▸ **SUPPLIED DATA**:
○ ○ ○ ○

(** Every cache represents a map. *)
Lemma represents_some s lru inuse : cache_ok s lru inuse -> exists m, represents s m.
Proof.
  intros Hc. set (kv := fun e => match heap s !! e with Some h => Some ((key_data h, hash h), e) | None => None end).
  exists (list_to_map (omap kv (lru ++ inuse))). rewrite <- indexes_represents by done. intros k hs e.
  pose proof (co_lists _ _ _ Hc) as Hok. pose proof (co_table _ _ _ Hc) as Ht.
  assert (forall kh e, (kh, e) ∈ omap kv (lru ++ inuse) <->
    e ∈ lru ++ inuse /\ exists h, heap s !! e = Some h /\ key_data h = kh.1 /\ hash h = kh.2) as Hin.
  { intros [k' hs'] e'. rewrite list_elem_of_omap. unfold kv. split.
    - intros (x & Hx & E). destruct (heap s !! x) as [h|] eqn:Eh; [|done]. simplify_eq. split; [done|]. by exists h.
    - intros (Hx & h & E & E1 & E2). cbn in E1, E2. subst. exists e'. by rewrite E. }
  rewrite <- elem_of_list_to_map'; [apply (Hin (k, hs))|].
  intros x' (Hx & h & E & E1 & E2)%Hin (Hx' & h' & E' & E1' & E2')%Hin. cbn in *. subst k hs.
  eapply (tk_unique _ _ _ _ Ht); [done|done|by eapply matches_handle|]. rewrite <- E1', <- E2'. by eapply matches_handle.
Qed.

Lemma indexes_sub s s' T T' m : indexes s T m -> progress s s' [] -> (forall x, x ∈ T -> is_Some (heap s !! x)) ->
  (forall x, x ∈ T' -> x ∈ T /\ is_Some (heap s' !! x)) -> indexes s' T' (filter (fun kv => kv.2 ∈ T') m).
Proof.
  intros Hi Hp HT HT' k hs e. rewrite map_lookup_filter_Some, (Hi k hs e). cbn [snd]. split.
  - intros [(Hin & h & He & <- & <-) Hin']. split; [done|]. destruct (HT' e Hin') as [_ [h' He']].
    destruct (pg_keep _ _ _ Hp _ _ _ He He') as (Hpl & Hh & _). exists h'. injection Hpl as _ Hk _. by rewrite Hk, Hh.
  - intros (Hin' & h' & He' & <- & <-). destruct (HT' e Hin') as [Hin _]. split; [|done]. split; [done|].
    destruct (HT e Hin) as [h He]. destruct (pg_keep _ _ _ Hp _ _ _ He He') as (Hpl & Hh & _). exists h.
    injection Hpl as _ Hk _. by rewrite Hk, Hh.
Qed.

(** What an operation does to the map. *)
Definition spec_step (op : client_op) (c c' : client) (m m' : gmap (list Z * Z) ptr) : Prop :=
  match op with
  | OInsert k hs _ _ _ e =>
      m' = filter (fun kv => is_Some (heap (shard c') !! kv.2)) (if 0 <? capacity_ (shard c) then <[(k, hs) := e]> m else m)
  | OLookup k hs => m' = m /\ held c' = match m !! (k, hs) with Some e => {[+ e +]} ⊎ held c | None => held c end
  | ORelease _ => m' = m
  | OErase k hs => m' = delete (k, hs) m
  | OPrune => m' = filter (fun kv => kv.2 ∈ held c) m
  end.

(** Operations that keep the entries of the table. *)
Lemma represents_same s s' lru inuse lru' inuse' m : cache_ok s lru inuse -> cache_ok s' lru' inuse' ->
  progress s s' [] -> (forall x, x ∈ lru' ++ inuse' <-> x ∈ lru ++ inuse) -> represents s m -> represents s' m.
Proof.
  intros Hc Hc' Hp Hmem Hrep. rewrite <- (indexes_represents s lru inuse m Hc) in Hrep.
  rewrite <- (indexes_represents s' lru' inuse' m Hc').
  rewrite <- (map_filter_id (fun kv => kv.2 ∈ lru' ++ inuse') m).
  - eapply indexes_sub; [done|done|intros x; apply (listed _ _ _ _ (co_lists _ _ _ Hc))|]. intros x Hx.
    split; [by apply Hmem|]. by apply (listed _ _ _ _ (co_lists _ _ _ Hc')).
  - intros [k hs] e He. cbn. apply Hmem. by apply (Hrep k hs e).
Qed.

Lemma represents_erase s s' lru inuse lru' inuse' k hs r m : cache_ok s lru inuse -> cache_ok s' lru' inuse' ->
  progress s s' [] -> found (hash_of s) (key s) (lru ++ inuse) k hs r ->
  (forall x, x ∈ lru' ++ inuse' <-> x ∈ lru ++ inuse /\ r <> Some x) ->
  represents s m -> represents s' (delete (k, hs) m).
Proof.
  intros Hc Hc' Hp Hf Hmem Hrep. assert (m !! (k, hs) = r) as Hr.
  { destruct (table_Lookup_ok _ _ _ _ k hs (co_table _ _ _ Hc)) as (r' & E & Hr'). rewrite Hrep in E. injection E as ->.
    by eapply found_unique; [apply (co_table _ _ _ Hc)|..]. }
  rewrite <- (indexes_represents s lru inuse m Hc) in Hrep. rewrite <- (indexes_represents s' lru' inuse' _ Hc').
  assert (delete (k, hs) m = filter (fun kv => kv.2 ∈ lru' ++ inuse') m) as ->.
  { apply map_eq. intros [k' hs']. apply option_eq. intros e. rewrite map_lookup_filter_Some, lookup_delete_Some. cbn [snd].
    rewrite Hmem, <- Hr. split.
    - intros [Hne He]. destruct (proj1 (Hrep k' hs' e) He) as (Hin & h & Hh & <- & <-). split; [done|]. split; [done|].
      intros E. apply (Hrep k hs e) in E as (_ & h' & Hh' & <- & <-). by simplify_eq.
    - intros [He [_ Hne]]. split; [|done]. intros [= <- <-]. done. }
  eapply indexes_sub; [done|done|intros x; apply (listed _ _ _ _ (co_lists _ _ _ Hc))|]. intros x Hx.
  split; [by apply Hmem|]. by apply (listed _ _ _ _ (co_lists _ _ _ Hc')).
Qed.

Lemma represents_prune s s' hd lru inuse m : client_ok (Client s hd) lru inuse -> client_ok (Client s' hd) [] inuse ->
  progress s s' [] -> represents s m -> represents s' (filter (fun kv => kv.2 ∈ hd) m).
Proof.
  intros Hcl Hcl' Hp Hrep. pose proof (cl_cache _ _ _ Hcl) as Hc. pose proof (cl_cache _ _ _ Hcl') as Hc'. cbn in Hc, Hc'.
  rewrite <- (indexes_represents s lru inuse m Hc) in Hrep. rewrite <- (indexes_represents s' [] inuse _ Hc').
  assert (filter (fun kv => kv.2 ∈ hd) m = filter (fun kv => kv.2 ∈ [] ++ inuse) m) as ->.
  { apply map_filter_ext. intros [k hs] e He. cbn. destruct (proj1 (Hrep k hs e) He) as (Hin & h & Hh & _). split.
    - intros Hhd. apply elem_of_app in Hin as [Hin|]; [|done]. by destruct (held_not_lru _ _ _ e Hcl Hhd).
    - intros Hin'. destruct (lo_inuse_handle _ _ _ (co_lists _ _ _ Hc) e Hin') as (h' & Hh' & Hcache & Hr). simplify_eq.
      pose proof (accounted_at _ _ _ _ (cl_held _ _ _ Hcl) Hh) as E. rewrite Hcache in E. cbn in E.
      rewrite elem_of_multiplicity. lia. }
  eapply indexes_sub; [done|done|intros x; apply (listed _ _ _ _ (co_lists _ _ _ Hc))|]. intros x Hx.
  split; [cbn in Hx; members; tauto|]. by apply (listed _ _ _ _ (co_lists _ _ _ Hc')).
Qed.

Lemma indexes_front s s1 hd lru inuse lru1 inuse1 k hs v ch d e old m :
  client_ok (Client s hd) lru inuse -> heap s !! e = None ->
  inserted s s1 lru lru1 e (new_entry s k hs v ch d) old -> front_lists s s1 lru inuse lru1 inuse1 k hs e old ->
  client_ok (Client s1 ({[+ e +]} ⊎ hd)) lru1 inuse1 ->
  (if 0 <? capacity_ s then table_Lookup (hash_of s) (key s) (table_ s) k hs = Some old else old = None) ->
  indexes s (lru ++ inuse) m -> indexes s1 (lru1 ++ inuse1) (if 0 <? capacity_ s then <[(k, hs) := e]> m else m).
Proof.
  intros Hcl Hfresh Hin [Hfl1 Hfl2] Hcl1 Hold Hi. pose proof (cl_cache _ _ _ Hcl) as Hc. cbn [shard] in Hc.
  pose proof (in_old _ _ _ _ _ _ _ Hin) as Hl1. pose proof (fresh_out s hd lru inuse e Hcl Hfresh) as Hout.
  destruct (Z.ltb_spec 0 (capacity_ s)) as [Hcap|Hcap].
  - destruct (Hfl1 Hcap) as [_ Hmem]. assert (m !! (k, hs) = old) as Hmo.
    { apply (indexes_represents s lru inuse m Hc) in Hi. rewrite Hi in Hold. by injection Hold. }
    intros k' hs' x. rewrite Hmem. destruct (decide (x = e)) as [->|Hxe].
    + rewrite (in_entry _ _ _ _ _ _ _ Hin). rewrite lookup_insert_Some. split.
      * intros [[[= <- <-] _]|[_ Hx]]; [|by apply Hi in Hx as [? _]]. split; [by left|]. by eexists.
      * intros [_ (h & [= <-] & <- & <-)]. by left.
    + rewrite lookup_insert_Some, (Hi k' hs' x). destruct (decide (old = Some x)) as [->|Hox].
      * apply (Hi k hs x) in Hmo as Hx. destruct Hx as (Hx & h & Hh & Ek & Eh). split.
        -- intros [[_ ?]|[Hne (_ & h' & Hh' & <- & <-)]]; [congruence|]. simplify_eq.
        -- intros [[?|[_ ?]] _]; congruence.
      * rewrite (in_other _ _ _ _ _ _ _ Hin x Hxe Hox). split.
        -- intros [[_ ?]|[Hne [Hx Hh]]]; [congruence|]. split; [by right|done].
        -- intros [[?|[Hx _]] Hh]; [congruence|]. right. split; [|done]. intros [= <- <-].
           apply Hox. rewrite <- Hmo. by apply Hi.
  - destruct Hl1 as [-> ->]. rewrite (Hfl2 Hcap). intros k' hs' x. rewrite (Hi k' hs' x).
    destruct (decide (x = e)) as [->|Hxe]; [split; intros [? _]; done|].
    by rewrite (in_other _ _ _ _ _ _ _ Hin x Hxe).
Qed.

○ ○ ○ ○

▸ **PROBLEM DESCRIPTION**: Begin with the line above that has "(forall x, x ∈ T'" and continue through the line that has "destruct (HT e", setting each one down exactly. Stop there.

▸ **YOUR SOLUTION**:
  (forall x, x ∈ T' -> x ∈ T /\ is_Some (heap s' !! x)) -> indexes s' T' (filter (fun kv => kv.2 ∈ T') m).
Proof.
  intros Hi Hp HT HT' k hs e. rewrite map_lookup_filter_Some, (Hi k hs e). cbn [snd]. split.
  - intros [(Hin & h & He & <- & <-) Hin']. split; [done|]. destruct (HT' e Hin') as [_ [h' He']].
    destruct (pg_keep _ _ _ Hp _ _ _ He He') as (Hpl & Hh & _). exists h'. injection Hpl as _ Hk _. by rewrite Hk, Hh.
  - intros (Hin' & h' & He' & <- & <-). destruct (HT' e Hin') as [Hin _]. split; [|done]. split; [done|].
    destruct (HT e Hin) as [h He]. destruct (pg_keep _ _ _ Hp _ _ _ He He') as (Hpl & Hh & _). exists h.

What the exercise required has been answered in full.